Als nun die Römer seit 113 vor Christus in Steiermark mit den Deutschen in nähere Berührung kamen, mußten sie sich auch mehr mit deutschen Namen befassen und sie in ihren lateinisch oder griechisch abgefaßten Berichten über die bedeutsamen kriegerischen Vorkommnisse wiedergeben.
(In Rom selbst war nämlich die griechische Sprache damals bis längere Zeit nach Christus die auch vielfach schriftlich benutzte Umgangssprache der vornehmen und akademischen Kreise.)
Da in damaligen deutschen Orts= und Personennamen vielfach auch Wörter oder Silben mit einem „h“ begannen, wußten die Schriftsteller sich nicht anders zu helfen, als daß sie, wenn ihnen eine solche Silbe mit anlautendem „h“ begegnete, statt dessen „ch“ schrieben, was sprachkundige damalige Leser wohl auch als deutsches „h“ ausgesprochen oder auszusprechen versucht haben werden.
Besonders klar tritt dies Verfahren z. B. in dem damaligen Volksnamen „Chatti“, dem jetzigen „Hessen“, hervor. Sicher nannten diese sich selbst damals „Hatten“; nun kam um 500 bis 600 n. Chr. die allen Kennern der deutschen Sprachgeschichte geläufige „zweite Lautverschiebung“, an der auch das oberdeutsche Hessen teilnahm, während das niederdeutsche Gebiet, in dem wir wohnen, bei der bisherigen Lautstufe blieb, so daß sich von da ab „Plattdeutsch“ und „Hochdeutsch“ schied. Aus dem bisher „Hatten“ benannten Volksstamme wurden dadurch „Hassen“, indem sich der Regel entsprechend das „tt“ in „ss“ umsetzte; später schliff sich das „a“ zu „e“ ab, so daß das heutige „Hessen“ herauskam.

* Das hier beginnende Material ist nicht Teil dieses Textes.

(** What the local variable [resource] of the reader holds before
    [g_object_get] writes to it: the declaration gives it no value. *)
Variable indeterminate : Z.

(** The instance [g_object_new (type, "name", nm, "target", target, NULL)]
    builds: of class [type], with the two construction properties set. *)
Definition new_instance (type : GstdType) (nm : string) (target : addr)
  : GstdObject :=
  mk_object (mk_class type (class_properties type)) nm
    [("name"%string, v_string (Some nm));
     ("target"%string, v_object (Some target))].

(** [g_object_new]: the new instance is placed at an address not in use. *)
Definition g_object_new (type : GstdType) (nm : string) (target : addr)
  : M addr :=
  fun s =>
    let a := fresh (dom (heap s)) in
    Ret a (mk_state (<[a := new_instance type nm target]> (heap s))
             (events s)).

(** ** [gstd_property_mask_type] *)
Definition gstd_property_mask_type (object : option addr)
    (name : option string) : M (option addr) :=
  match object with
  | None =>
      g_return_if_fail_warning "gstd_property_mask_type" "object" ;;
      ret None
  | Some obj =>
    match name with
    | None =>
        g_return_if_fail_warning "gstd_property_mask_type" "name" ;;
        ret None
    | Some nm =>
        klass <- G_OBJECT_GET_CLASS obj ;;
        match g_object_class_find_property klass nm with
        | None => raise NullParamSpec
        | Some pspec =>
            let t := value_type pspec in
            if t =? G_TYPE_BOOLEAN then
              boolean_val <- g_object_new GSTD_TYPE_PROPERTY_BOOLEAN
                               (pspec_name pspec) obj ;;
              ret (Some boolean_val)
            else if (t =? G_TYPE_INT) || (t =? G_TYPE_UINT)
                    || (t =? G_TYPE_UINT64) || (t =? G_TYPE_INT64) then
              int_val <- g_object_new GSTD_TYPE_PROPERTY_INT
                           (pspec_name pspec) obj ;;
              ret (Some int_val)
            else if t =? G_TYPE_STRING then
              string_val <- g_object_new GSTD_TYPE_PROPERTY_INT
                              (pspec_name pspec) obj ;;
              ret (Some string_val)
            else
              GST_ERROR_OBJECT (Some obj) (nm +:+ " is not a valid resource") ;;
              ret None
        end
    end
  end.

(** ** [gstd_property_reader_read] *)
Definition gstd_property_reader_read (iface object : option addr)
    (name : option string) : M (option addr) :=
  match iface with
  | None =>
      g_return_if_fail_warning "gstd_property_reader_read" "iface" ;;
      ret None
  | Some _ =>
    match object with
    | None =>
        g_return_if_fail_warning "gstd_property_reader_read" "object" ;;
        ret None
    | Some obj =>
      match name with
      | None =>
          g_return_if_fail_warning "gstd_property_reader_read" "name" ;;
          ret None
      | Some nm =>
          klass <- G_OBJECT_GET_CLASS obj ;;
          match g_object_class_find_property klass nm with
          | None =>
              (* No such property in the object *)
              oname <- GSTD_OBJECT_NAME obj ;;
              GST_ERROR_OBJECT iface
                ("No " +:+ nm +:+ " resource in " +:+ oname) ;;
              ret None
          | Some pspec =>
              (* Property is not readable *)
              if (GSTD_PARAM_IS_READ (flags pspec) =? 0)
                 || (Z.land (flags pspec) G_PARAM_READABLE =? 0) then
                GST_ERROR_OBJECT iface
                  ("The resource " +:+ nm +:+ " is not readable") ;;
                ret None
              else
                resource <- g_object_get indeterminate obj nm ;;
                (* We only support gstd objects *)
                is_object <- GSTD_IS_OBJECT resource ;;
                if negb is_object then
                  gstd_property_mask_type object name
                else
                  ret (as_pointer resource)
          end
      end
    end
  end.

End Reader.

(** ** Vocabulary of the statements *)

(** The text [part] occurs in the text [whole]. *)
Definition includes (part whole : string) : Prop :=
  exists pre post : string, whole = pre +:+ part +:+ post.



(** The state after [g_object_new] placed [o]. *)
Definition allocated (o : GstdObject) (s : state) : state :=
  mk_state (<[fresh (dom (heap s)) := o]> (heap s)) (events s).

(** The state after one more log record. *)
Definition logged (e : event) (s : state) : state :=
  mk_state (heap s) (events s ++ [e]).

(** The getter calls recorded in a log, in order. *)
Definition getter_calls (tr : list event) : list (addr * string) :=
  omap (fun e => match e with
                 | EvGetProperty a p => Some (a, p)
                 | _ => None
                 end) tr.

(** The value types the dispatcher has a case for. *)
Definition integer_types : list GType :=
  [G_TYPE_INT; G_TYPE_UINT; G_TYPE_UINT64; G_TYPE_INT64].

Definition masked_types : list GType :=
  G_TYPE_BOOLEAN :: G_TYPE_STRING :: integer_types.

(** ** A concrete element

    The element [e1] of the scenarios: a boolean [mute], a 64-bit integer
    [latency-ns], a string [name], a floating point [volume], an integer
    [hidden] readable for GObject but not flagged readable as a resource, and
    an object property [sink] holding the resource [fakesink0]. *)
Module Scenario.

Definition GSTD_PARAM_READ : Z := Z.shiftl 1 9.

Definition readable_flags : Z := Z.lor G_PARAM_READABLE GSTD_PARAM_READ.

Definition no_properties (_ : GstdType) : list GParamSpec := [].

(** What the stack slot of [resource] happens to hold before the call. *)
Definition stack_slot : Z := 140726188186688.

(** The 64 bits of the double 1.0. *)
Definition double_one : Z := 4607182418800017408.

Definition e1_class : GObjectClass :=
  mk_class GSTD_TYPE_ELEMENT
    [mk_pspec "mute" readable_flags G_TYPE_BOOLEAN;
     mk_pspec "latency-ns" readable_flags G_TYPE_INT64;
     mk_pspec "name" readable_flags G_TYPE_STRING;
     mk_pspec "volume" readable_flags G_TYPE_DOUBLE;
     mk_pspec "hidden" G_PARAM_READABLE G_TYPE_INT;
     mk_pspec "sink" readable_flags G_TYPE_OBJECT].

Definition e1 : GstdObject :=
  mk_object e1_class "e1"
    [("mute"%string, v_boolean false);
     ("latency-ns"%string, v_int 1200);
     ("name"%string, v_string (Some "src0"%string));
     ("volume"%string, v_double double_one);
     ("hidden"%string, v_int 3);
     ("sink"%string, v_object (Some 2%positive))].

Definition fakesink0 : GstdObject :=
  mk_object (mk_class GSTD_TYPE_ELEMENT []) "fakesink0" [].

Definition objects : gmap addr GstdObject :=
  <[1%positive := e1]> (<[2%positive := fakesink0]> ∅).

Definition s0 : state := mk_state objects [].

Definition reader : option addr := Some 9%positive.

Definition read (nm : string) : result (option addr) :=
  gstd_property_reader_read GSTD_PARAM_READ no_properties stack_slot
    reader (Some 1%positive) (Some nm) s0.

End Scenario.

(** ** A second element

    The element [cam0] has a readable string property, [device-name], and a
    readable object property, [peer]; both hold [NULL]. *)
Module Camera.

Definition cam0_class : GObjectClass :=
  mk_class GSTD_TYPE_ELEMENT
    [mk_pspec "device-name" Scenario.readable_flags G_TYPE_STRING;
     mk_pspec "peer" Scenario.readable_flags G_TYPE_OBJECT].

Definition cam0 : GstdObject :=
  mk_object cam0_class "cam0"
    [("device-name"%string, v_string None);
     ("peer"%string, v_object None)].

Definition objects : gmap addr GstdObject := <[1%positive := cam0]> ∅.

Definition s0 : state := mk_state objects [].

Definition read (nm : string) : result (option addr) :=
  gstd_property_reader_read Scenario.GSTD_PARAM_READ Scenario.no_properties
    Scenario.stack_slot Scenario.reader (Some 1%positive) (Some nm) s0.

End Camera.

(** ** Lemmas on the run time *)



Lemma lcopy_instance (before : Z) (t : GType) (v : GValue) (a : addr) :
  lcopy before t v = p_instance a -> v = v_object (Some a).
Proof.
  unfold lcopy, pointer_of_bits.
  destruct v as [b|z|[str|]|[p|]|bits]; repeat case_match; congruence.
Qed.

Lemma stored_pointer_found (before : Z) (o : GstdObject) (nm : string)
    (pspec : GParamSpec) :
  g_object_class_find_property (g_class o) nm = Some pspec ->
  stored_pointer before o nm
  = lcopy before (value_type pspec) (property_value o nm).
Proof. unfold stored_pointer. by intros ->. Qed.

Lemma append_cons (x : Ascii.ascii) (a b : string) :
  String x a +:+ b = String x (a +:+ b).
Proof. reflexivity. Qed.

Lemma append_empty_r (a : string) : a +:+ "" = a.
Proof.
  induction a as [|x a IH]; [reflexivity |].
  by rewrite append_cons, IH.
Qed.

Lemma append_assoc (a b c : string) : (a +:+ b) +:+ c = a +:+ b +:+ c.
Proof.
  induction a as [|x a IH]; [reflexivity |].
  by rewrite !append_cons, IH.
Qed.

Lemma includes_suffix (pre part : string) : includes part (pre +:+ part).
Proof. exists pre, ""%string. by rewrite append_empty_r. Qed.

Lemma includes_prefix (part post : string) : includes part (part +:+ post).
Proof. by exists ""%string, post. Qed.

Lemma includes_middle (pre part post : string) :
  includes part (pre +:+ part +:+ post).
Proof. by exists pre, post. Qed.

Lemma fresh_heap_None (h : gmap addr GstdObject) : h !! fresh (dom h) = None.
Proof. apply not_elem_of_dom, is_fresh. Qed.

Lemma insert_fresh_ne (h : gmap addr GstdObject) (o : GstdObject) :
  <[fresh (dom h) := o]> h <> h.
Proof.
  intros E.
  assert (<[fresh (dom h) := o]> h !! fresh (dom h) = Some o) as F
    by apply lookup_insert_eq.
  rewrite E, fresh_heap_None in F. discriminate.
Qed.

Lemma insert_fresh_frame (h : gmap addr GstdObject) (o x : GstdObject) (a : addr) :
  h !! a = Some x -> <[fresh (dom h) := o]> h !! a = Some x.
Proof.
  intros H. rewrite lookup_insert_ne; [done |].
  intros E. rewrite <- E, fresh_heap_None in H. discriminate.
Qed.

Ein anderes, uns noch näher berührendes Beispiel liefert der Name Chasuarier, der ebenfalls aus der Zeit der alten Römer um Christi Geburt stammt und offenbar damals „Hasuarier“ oder vielleicht auch „Haswarier“ gesprochen wurde. Der Name ist ein Gegenstück zu den „Amsivariern“ – damit weiß der Leser schon genug: Letztere sind die Emsanwohner, erstere die Haseanwohner, eine Erklärung, die gar keinem Zweifel unterliegt. Der Name Ems ist aus der Zeit der alten Römer vielfach belegt: dagegen treffen wir den Namen der Hase – durch Zufall – erst um die Zeit Karls des Großen, also zu Ende des 8. Jahrhunderts, als „Hasa“ in lateinisch geschriebenen Berichten. Um diese Zeit aber war es mit den alten Römern längst vorbei und die Geschichtsschreiber zur Zeit Karls des Großen gute Deutsche, welche das „h“ zu Beginn der Silbe oder des Wortes auch richtig deutsch auszusprechen verstanden und dasselbe bei den Lesern voraussetzen durften.
Der notwendige und sichere Schluß auf die römisch=griechische Benennung des Volksstammes der Chauken ist hiermit gegeben. Die Römer werden nicht „Kauken“ und erst recht nicht „Kuaken“ von den damaligen Bewohnern als Selbstbezeichnung gehört haben, sondern „Hauken“, und somit ist der abwegige Schluß auf die Bedeutung „Bebeland“ (vergl. vor. Nr. von „Mein Emsland“) schon sofort abgetan; auch die Berufung auf die bisher gänzlich unbekannte „nordteutonische“ Sprache kann ihn nicht retten.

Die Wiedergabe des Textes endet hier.